Data extracts Block Start

(** The page starts at [after + 1] and has no gap. *)
Fixpoint contiguous (after : Z) (page : list change_row) : bool :=
  match page with
  | [] => true
  | c :: page' => (ch_sequence c =? after + 1) && contiguous (after + 1) page'
  end.
Definition deliver_change (s : activity_db) (user : string) (c : change_row) : res act_error (public_activity * Z) :=
  match fetchone (λ r, of_user user r && (ar_id r == ch_record c)) (records s) with
  | None => Err ARuntimeError
  | Some r => if ar_revision r <? ch_revision c then Err ARuntimeError else Ok (_public_activity r, ch_sequence c)
  end.

Definition list_activity (user : string) (after limit : Z) (s : activity_db) : res act_error change_page :=
  ensure (bounded_id 128 user) AValueError;;
  ensure (in_time after) AValueError;;
  let limit := clamp limit MAX_ACTIVITY_PAGE in
  let rows := take (limit + 1) (order_by oldest_change_first
                (select (λ c, change_of_user user c && (after <? ch_sequence c)) (changes s))) in
  let latest := latest_change s user in
  ensure (negb (latest <? after)) AValueError;;
  let page := take limit rows in
  ensure (contiguous after page) ARuntimeError;;
  out ← map_res (deliver_change s user) page;
  Ok {| page_records := out; page_next := from_option ch_sequence after (last page);
        page_latest := latest; page_more := limit <? Z.of_nat (length rows);
        page_summary := _activity_summary s user |}.

Definition recent_activity (user : string) (limit : Z) (s : activity_db) : list public_activity :=
  map _public_activity (take (clamp limit 50) (order_by newest_first (select (of_user user) (records s)))).

End Store.
Lemma check_item_ok cursor tail item k :
  check_item cursor tail item = Ok k → i_cursor item = Some cursor ∧ i_payload_sha256 item = Some (k_hash k).
Proof.
  unfold check_item, _validate_hash. intros Hk. apply res_bind_ok in Hk as (id & _ & Hk).
  apply res_bind_ok in Hk as (h & Hh & Hk). apply res_bind_ok in Hk as (u & Hc%ensure_ok & Hk). bools.
  tx_inv. cbn. done.
Qed.

Lemma in_stream_self user source stream id ev c h k a o p n :
  in_stream user source stream (mkEvent id user source stream ev c h k a o p n) = true.
Proof. unfold in_stream. cbn. by rewrite !eqb_refl. Qed.

Lemma apply_item_journal now user source stream cursor tail item s r s' b :
  numbered se_cursor (in_stream user source stream) b (events s) →
  b + count (in_stream user source stream) (events s) = cursor →
  apply_item now user source stream (cursor + 1) tail item s = Ok (r, s') →
  r.1 = true ∧ sources s' = sources s ∧
  ∃ e, events s' = events s ++ [e] ∧ records_item user source stream (cursor + 1) item e.
Proof.
  intros Hn Hc Ha. unfold apply_item in Ha. apply bind_ok in Ha as (k & s1 & [Hk <-]%lift_ok & Ha).
  apply check_item_ok in Hk as [Hcur Hh]. apply bind_ok in Ha as (d & s2 & [<- <-]%read_ok & Ha).
  destruct (fetchone _ _) as [d|] eqn:E.
  { exfalso. apply fetchone_some in E as [Hd Hp]. bools. pose proof (numbered_elem _ _ _ _ _ Hn Hd H1).
    apply bind_ok in Ha as (u & s3 & [Hr _]%require_ok & _). bools. lia. }
  apply bind_ok in Ha as (x & s3 & [<- <-]%read_ok & Ha). apply bind_ok in Ha as (u & s3 & [_ <-]%require_ok & Ha).
  apply bind_ok in Ha as (v & s4 & Hi & Ha). unfold insert_event in Hi.
  destruct (insert _ _ _) as [t|] eqn:Ei; [|done]. injection Hi as _ <-. apply insert_some in Ei as [-> _].
  set (e := mkEvent _ _ _ _ _ _ _ _ _ _ _ _) in *.
  assert (r.1 = true ∧ sources s' = sources s ∧ events s' = events s ++ [e]) as (? & ? & ?).
  { destruct (k_activity k) as [a|]; [|by apply ret_ok in Ha as [<- <-]].
    apply bind_ok in Ha as (p & s5 & Hu & [<- <-]%ret_ok).
    apply (upsert_frame (λ ev so, ev = events s ++ [e] ∧ so = sources s)) in Hu as [-> ->]; [|done]. done. }
  split_and!; [done..|]. exists e. split; [done|]. split_and!; [apply in_stream_self|done..].
Qed.

Lemma in_stream_key user source stream e :
  in_stream user source stream e = true ↔ (user, source, stream) = (se_user e, se_source e, se_stream e).
Proof. unfold in_stream. rewrite !andb_true_iff, !bool_decide_eq_true. naive_solver. Qed.

Lemma apply_items_journal now user source stream tail items cursor s r s' b :
  numbered se_cursor (in_stream user source stream) b (events s) →
  b + count (in_stream user source stream) (events s) = cursor →
  apply_items now user source stream cursor tail items s = Ok (r, s') →
  r.1 = (Z.of_nat (length items), 0) ∧ sources s' = sources s ∧
  ∃ es, events s' = events s ++ es ∧ numbered se_cursor (in_stream user source stream) b (events s') ∧
        count (in_stream user source stream) (events s') = count (in_stream user source stream) (events s) + Z.of_nat (length items) ∧
        Forall (λ e, in_stream user source stream e = true) es ∧
        map Some (map se_cursor es) = map i_cursor items ∧ map Some (map se_payload_sha256 es) = map i_payload_sha256 items.
Proof.
  revert cursor s r. induction items as [|item items IH]; intros cursor s r Hn Hc Ha; simpl in Ha.
  - apply ret_ok in Ha as [<- <-]. split; [done|]. split; [done|]. exists []. rewrite app_nil_r. simpl. split_and!; try done; lia.
  - apply bind_ok in Ha as (r1 & s1 & H1 & Ha). apply bind_ok in Ha as (r2 & s2 & H2 & [<- <-]%ret_ok).
    eapply apply_item_journal in H1 as (Hr1 & Hs1 & e & He & Hin & Hcu & Hic & Hih); [|done|done].
    assert (numbered se_cursor (in_stream user source stream) b (events s1)) as Hn1.
    { rewrite He. apply numbered_next; [done|lia|done]. }
    assert (count (in_stream user source stream) (events s1) = count (in_stream user source stream) (events s) + 1) as Hc1.
    { rewrite He, count_snoc, Hin. done. }
    eapply IH in H2 as (Hr2 & Hs2 & es & He2 & Hn2 & Hc2 & Hf & Hm & Hh); [|exact Hn1|rewrite Hc1; lia].
    rewrite Hr1, Hr2. cbn. split; [f_equal; lia|]. split; [congruence|]. exists (e :: es).
    rewrite He2, He, <- app_assoc. rewrite He2, He, <- app_assoc in Hn2, Hc2.
    split_and!; [done|done|rewrite Hc2, count_snoc, Hin; lia|by constructor|simpl; congruence|simpl; congruence].
Qed.

(** Appending the events of one stream leaves the others as they were. *)
Lemma other_stream user source stream o es t :
  Forall (λ e, in_stream user source stream e = true) es → source_key o ≠ (user, source, stream) →
  select (stream_of o) (t ++ es) = select (stream_of o) t.
Proof.
  intros Hf Hne. unfold select. rewrite List.filter_app. rewrite <- app_nil_r. f_equal.
  induction Hf as [|e es He _ IH]; simpl; [done|]. destruct (stream_of o e) eqn:E; [|done].
  apply in_stream_key in He, E. exfalso. apply Hne. unfold source_key. congruence.
Qed.
(** The local [phase]: running evidence outlives later accepted events. *)
Definition observed_phase (s : obj_db) (owner objective : string) : option string :=
  let phases := map ev_phase (select (is_event_of owner objective) (execution_events s)) in
  if existsb _WORKING_PHASES phases then Some "worker.started"
  else if existsb is_accepted_phase phases then Some "objective.accepted"
  else None.

Definition objective_facts (s : obj_db) (owner objective task : string)
    (sub : option submission) (ex : option execution) (recovering : bool) : facts :=
  {| submission_status := (λ r, status_text (sb_status r)) <$> sub;
     execution_phase := observed_phase s owner objective;
     terminal_phase := ex ≫= ex_terminal_phase;
     waiting := exists_row (λ d, (dn_owner d == owner) && (dn_task d == task) &&
       ((dn_state d == "pending") || (dn_state d == "answering"))) (decisions s);
     is_recovering := recovering;
     is_complete := true;
     cancellation_requested := exists_row (is_cancellation owner objective) (cancellations s) |}.

(** [INSERT ... ON CONFLICT DO UPDATE] *)
Definition store_projection (p : projection) (t : list projection) : list projection :=
  let key := is_projection (pj_owner p) (pj_objective p) in
  if exists_row key t then update key (λ _, p) t else t ++ [p].

(** [model_dump(exclude={'revision'})] compared. *)
Definition same_state (a b : state_contract) : bool := (a <| sc_revision := 0 |>) == (b <| sc_revision := 0 |>).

Data extracts Block End

_What you will do_.
Your answer should consist of the lines from the line with "intros Hf Hne." to the line with "if existsb _WORKING_PHASES" above, repeated exactly, both ends included.

_Exercise output_.
  intros Hf Hne. unfold select. rewrite List.filter_app. rewrite <- app_nil_r. f_equal.
  induction Hf as [|e es He _ IH]; simpl; [done|]. destruct (stream_of o e) eqn:E; [|done].
  apply in_stream_key in He, E. exfalso. apply Hne. unfold source_key. congruence.
Qed.
(** The local [phase]: running evidence outlives later accepted events. *)
Definition observed_phase (s : obj_db) (owner objective : string) : option string :=
  let phases := map ev_phase (select (is_event_of owner objective) (execution_events s)) in
  if existsb _WORKING_PHASES phases then Some "worker.started"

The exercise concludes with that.